(* ===== verification/FsExamples.v ===== *)
(** * A small file system and a pipe

    A disk of 48 blocks with a log of 30, one block of inodes, the bitmap and
    14 data blocks, on which inode 1 is a file of 510 bytes; and a pipe with
    some bytes in it.  The theorems on files and pipes are applied to them. *)

From S2P Require Import Prelude Machine Spinlock CString ProcTable Proc Lifecycle Ready Aging.
From S2P Require Import ProcLemmas Scheduler Reach Blocking Examples Kstate Sleeplock Solo Devices Disk Bio Cache.
From S2P Require Import Layout Log Crash Transaction Inode Console Fs Content Txn Alloc Bmap Writei Kalloc File Pipes Boot KernelExamples.

#[local] Existing Instance k_disk.
(** The console is quiet. *)
#[local] Instance f_hw : Hw := {| hw_in := fun _ _ => 0; hw_min := fun _ _ => 0; hw_cr2 := fun _ => 0 |}.

(** ** The file system *)

Definition f_sb : superblock := mk_superblock 48 14 8 30 2 32 33.
(** The bits of blocks 0 to 34 are set. *)
Definition f_bitmap : list Z := [255; 255; 255; 255; 7] ++ replicate 507 0.
Definition f_inode : inode := mk_inode 1 1 1 1 T_FILE 0 0 1 510 (34 :: replicate 12 0).
Definition f_inodes : list Z := replicate 64 0 ++ encode_dinode (dinode_of f_inode) ++ replicate 384 0.
Definition f_data : list Z := replicate 510 65 ++ [0; 0].
Definition f_disk : list (list Z) := replicate 32 zero_block ++ [f_inodes; f_bitmap; f_data] ++ replicate 13 zero_block.
Definition f_res : kres :=
  k_cache <| memdisk := f_disk |> <| log := mk_logstate 2 30 1 0 1 0 (replicate 30 0) |> <| sb := f_sb |> <| inodes ::= <[0%nat := f_inode]> |>.
Definition f_view : blocks := view f_res.

Lemma seqZ_all (P : Z → bool) n : forallb P (seqZ 0 n) = true → ∀ k, 0 ≤ k < n → P k = true.
Proof. rewrite forallb_forall. intros H k Hk. apply H, list_elem_of_In, elem_of_seqZ. lia. Qed.

Lemma f_size : length (memdisk f_res) = 48%nat.
Proof. by vm_compute. Qed.

Lemma f_txn : txn (q := k_proc) 2 30 [] f_res [] f_view.
Proof.
  split; [|by vm_compute|done]. exists fresh_order.
  split; [apply cacheb_ok; by vm_compute|split; by vm_compute|by vm_compute|rewrite f_size; lia|cbn; unfold LOGSIZE, MAXOPBLOCKS; lia|
          constructor|by intros ? ?%not_elem_of_nil| |by intros ? ?%not_elem_of_nil].
  apply pinnedb_ok. by vm_compute.
Qed.

Lemma f_bblock b : 0 ≤ b < 48 → BBLOCK b f_sb = 33.
Proof. intros Hb. unfold BBLOCK. rewrite Z.div_small by (unfold BPB, BSIZE; lia). done. Qed.
Lemma f_iblock i : 0 ≤ i < 8 → IBLOCK i f_sb = 32.
Proof. intros Hi. unfold IBLOCK. rewrite Z.div_small by (change IPB with 8; lia). done. Qed.
Lemma f_used b : 0 ≤ b < 48 → used f_view f_sb b = Some (b <? 35).
Proof.
  intros Hb. pose proof (seqZ_all (fun b => bool_decide (used f_view f_sb b = Some (b <? 35))) 48 ltac:(by vm_compute) b Hb) as H.
  by apply bool_decide_eq_true in H.
Qed.
Lemma f_bitmap_ok : bitmap_ok 2 30 f_sb [] f_res f_view.
Proof.
  split; [done|rewrite f_size; cbn; lia|by vm_compute| | | |intros; split; intros; intros ? ? []%not_elem_of_nil]; cbn [sb_size f_sb]; unfold inside_home, home; rewrite ?f_size; intros b Hb.
  - rewrite f_bblock by done. lia.
  - rewrite f_used by done. intros [= Hu%Z.ltb_ge]. split; [lia|]. intros b' Hb'. rewrite f_bblock by done. lia.
  - rewrite f_used by done. intros [= Hu%Z.ltb_ge]. split; [lia|]. intros i Hi. rewrite f_iblock by done. lia.
Qed.

Lemma f_blocks bn : 0 ≤ bn < MAXFILE → fb f_view f_inode bn = if bn =? 0 then 34 else 0.
Proof.
  intros Hb. pose proof (seqZ_all (fun b => fb f_view f_inode b =? if b =? 0 then 34 else 0) MAXFILE ltac:(by vm_compute) bn Hb) as H. by apply Z.eqb_eq in H.
Qed.
Lemma f_ino_ok : ino_ok 48 2 30 f_sb f_view f_inode.
Proof.
  assert (MAXFILE = 140) as HM by done. assert (ind f_inode = 0) as Hi by done.
  split; try done.
  - split; [done|]. split; [done|]. intros i Hi'. rewrite f_iblock by done. split; [lia|]. split; [split; lia|].
    intros (b & Hb & E). rewrite f_bblock in E by done. done.
  - intros bn Hbn. rewrite f_blocks by done. destruct (bn =? 0); [|done]. intros _. split; [done|split; lia| | |by rewrite f_used].
    + intros (b & Hb & E). rewrite f_bblock in E by done. done.
    + intros (i & Hi' & E). rewrite f_iblock in E by done. done.
  - intros a b Ha Hb. rewrite !f_blocks by done. destruct (Z.eqb_spec a 0), (Z.eqb_spec b 0); by subst.
  - intros bn H0 Hlt. cbn in Hlt. unfold BSIZE in Hlt. assert (bn = 0) as -> by lia. by rewrite f_blocks.
Qed.
Lemma f_fstate : fstate (q := k_proc) 2 30 f_sb 0 f_res [] f_view f_inode.
Proof. split; [apply f_txn|apply f_bitmap_ok|by vm_compute|rewrite f_size; apply f_ino_ok]. Qed.
Lemma f_fields : fields_ok f_inode.
Proof. repeat split; done. Qed.

(** ** The theorems at work *)

Lemma balloc_correct_witness : ∃ r' V', balloc 1 (k_state f_res) = Ret 35 (k_state r') ∧
  txn (q := k_proc) 2 30 [] r' [33; 35] V' ∧ V' 35 = Some zeros.
Proof.
  destruct (balloc_correct k_in_memory (k_solo f_res) 2 30 f_sb f_res [] f_view f_txn f_bitmap_ok) as [H _]; [by vm_compute|].
  destruct (H 35) as (r' & V' & E & T & _ & Hz & _); [done|by rewrite f_used| |].
  - intros j Hj. rewrite f_used by (cbn; lia). by rewrite (proj2 (Z.ltb_lt _ _)) by lia.
  - exists r', V'. split; [exact E|]. split; [|done]. exact T.
Defined.

Lemma readi_correct_witness : ∃ l r', readi 0 500 100 (k_state f_res) = Ret (10, l) (k_state r') ∧ file_bytes f_view f_inode 500 10 = Some l.
Proof.
  destruct (readi_correct k_in_memory (k_solo f_res) 0 f_inode 500 100 f_res) as [_ H];
    [by eapply fstate_idle, f_fstate|by vm_compute|done|by eapply fstate_mapped, f_fstate|done|done|].
  destruct H as (l & r' & E & Hl & _); [done|done|]. exists l, r'. split; [exact E|exact Hl].
Defined.

(** Four bytes across the end of the first block: the second is allocated. *)
Lemma writei_correct_witness : ∃ r' bl' V' y', writei 0 [1; 2; 3; 4] 510 (k_state f_res) = Ret 4 (k_state r') ∧
  written (q := k_proc) 2 30 f_sb 0 f_res f_view f_inode 510 [1; 2; 3; 4] r' bl' V' y'.
Proof.
  destruct (writei_correct k_in_memory (k_solo f_res) 2 30 f_sb 0 [1; 2; 3; 4] 510 f_res [] f_view f_inode f_fstate f_fields) as [_ H]; [done..|].
  destruct H as (r' & bl' & V' & y' & E & W); [done|done|done|by vm_compute|]. exists r', bl', V', y'. split; [exact E|exact W].
Defined.

Lemma writei_readi_witness : ∃ r1 r2, writei 0 [1; 2; 3; 4] 510 (k_state f_res) = Ret 4 (k_state r1) ∧
  readi 0 510 4 (k_state r1) = Ret (4, [1; 2; 3; 4]) (k_state r2).
Proof.
  destruct (writei_readi k_in_memory (k_solo f_res) 2 30 f_sb 0 [1; 2; 3; 4] 510 f_res [] f_view f_inode f_fstate f_fields) as (r1 & r2 & E1 & E2);
    [done|done|done|done|by vm_compute|]. exists r1, r2. split; [exact E1|exact E2].
Defined.

(** ** A pipe *)

Definition p_three : pipe := pipe_put 30 (pipe_put 20 (pipe_put 10 new_pipe)).
Definition p_res : kres := k_cache <| pipes ::= <[k_pipe := p_three]> |>.

Lemma p_three_rep : pipe_rep p_three [10; 20; 30].
Proof.
  split; [by vm_compute|by vm_compute|by vm_compute|by vm_compute|].
  intros [|[|[|i]]] b Hb; [..|done]; injection Hb as <-; by vm_compute.
Qed.
Lemma k_pipe_free r : lock_free (machine (k_state r)) k_pipe.
Proof.
  destruct (locks k_mach !! k_pipe) as [l|] eqn:E; [|by vm_compute in E]. exists l. split; [exact E|]. exact (k_locks_free _ _ E).
Qed.


Lemma pipewrite_correct_witness : ∃ y, pipe_rep y [10; 20; 30; 40] ∧
  pipewrite k_pipe [40] (k_state p_res) = Ret 1 (k_state (p_res <| pipes ::= <[k_pipe := y]> |>)).
Proof.
  destruct (pipewrite_correct (k_state p_res) 0 0 run_cpu0 k_proc k_pipe p_res p_three [10; 20; 30] [40] (k_solo p_res) (k_pipe_free _)) as [H _];
    [done|by vm_compute|apply p_three_rep|]. destruct H as (y & Hy & _ & E); [by vm_compute|]. exists y. split; [exact Hy|exact E].
Defined.

Lemma piperead_correct_witness : ∃ y, pipe_rep y [30] ∧
  piperead k_pipe 2 (k_state p_res) = Ret (2, [10; 20]) (k_state (p_res <| pipes ::= <[k_pipe := y]> |>)).
Proof.
  destruct (piperead_correct (k_state p_res) 0 0 run_cpu0 k_proc k_pipe p_res p_three [10; 20; 30] 2 (k_solo p_res) (k_pipe_free _)) as (y & Hy & _ & E);
    [done|by vm_compute|apply p_three_rep|by left|]. exists y. split; [exact Hy|exact E].
Defined.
----
ASSIGNED TASK: Beginning at the line above that contains "(** The bits of blocks 0 to 34 are set. *)", return each line exactly through the line that contains "Proof. intros Hb.", and no others.

SOLUTION TO THE EXERCISE:
(** The bits of blocks 0 to 34 are set. *)
Definition f_bitmap : list Z := [255; 255; 255; 255; 7] ++ replicate 507 0.
Definition f_inode : inode := mk_inode 1 1 1 1 T_FILE 0 0 1 510 (34 :: replicate 12 0).
Definition f_inodes : list Z := replicate 64 0 ++ encode_dinode (dinode_of f_inode) ++ replicate 384 0.
Definition f_data : list Z := replicate 510 65 ++ [0; 0].
Definition f_disk : list (list Z) := replicate 32 zero_block ++ [f_inodes; f_bitmap; f_data] ++ replicate 13 zero_block.
Definition f_res : kres :=
  k_cache <| memdisk := f_disk |> <| log := mk_logstate 2 30 1 0 1 0 (replicate 30 0) |> <| sb := f_sb |> <| inodes ::= <[0%nat := f_inode]> |>.
Definition f_view : blocks := view f_res.

Lemma seqZ_all (P : Z → bool) n : forallb P (seqZ 0 n) = true → ∀ k, 0 ≤ k < n → P k = true.
Proof. rewrite forallb_forall. intros H k Hk. apply H, list_elem_of_In, elem_of_seqZ. lia. Qed.

Lemma f_size : length (memdisk f_res) = 48%nat.
Proof. by vm_compute. Qed.

Lemma f_txn : txn (q := k_proc) 2 30 [] f_res [] f_view.
Proof.
  split; [|by vm_compute|done]. exists fresh_order.
  split; [apply cacheb_ok; by vm_compute|split; by vm_compute|by vm_compute|rewrite f_size; lia|cbn; unfold LOGSIZE, MAXOPBLOCKS; lia|
          constructor|by intros ? ?%not_elem_of_nil| |by intros ? ?%not_elem_of_nil].
  apply pinnedb_ok. by vm_compute.
Qed.

Lemma f_bblock b : 0 ≤ b < 48 → BBLOCK b f_sb = 33.
Proof. intros Hb. unfold BBLOCK. rewrite Z.div_small by (unfold BPB, BSIZE; lia). done. Qed.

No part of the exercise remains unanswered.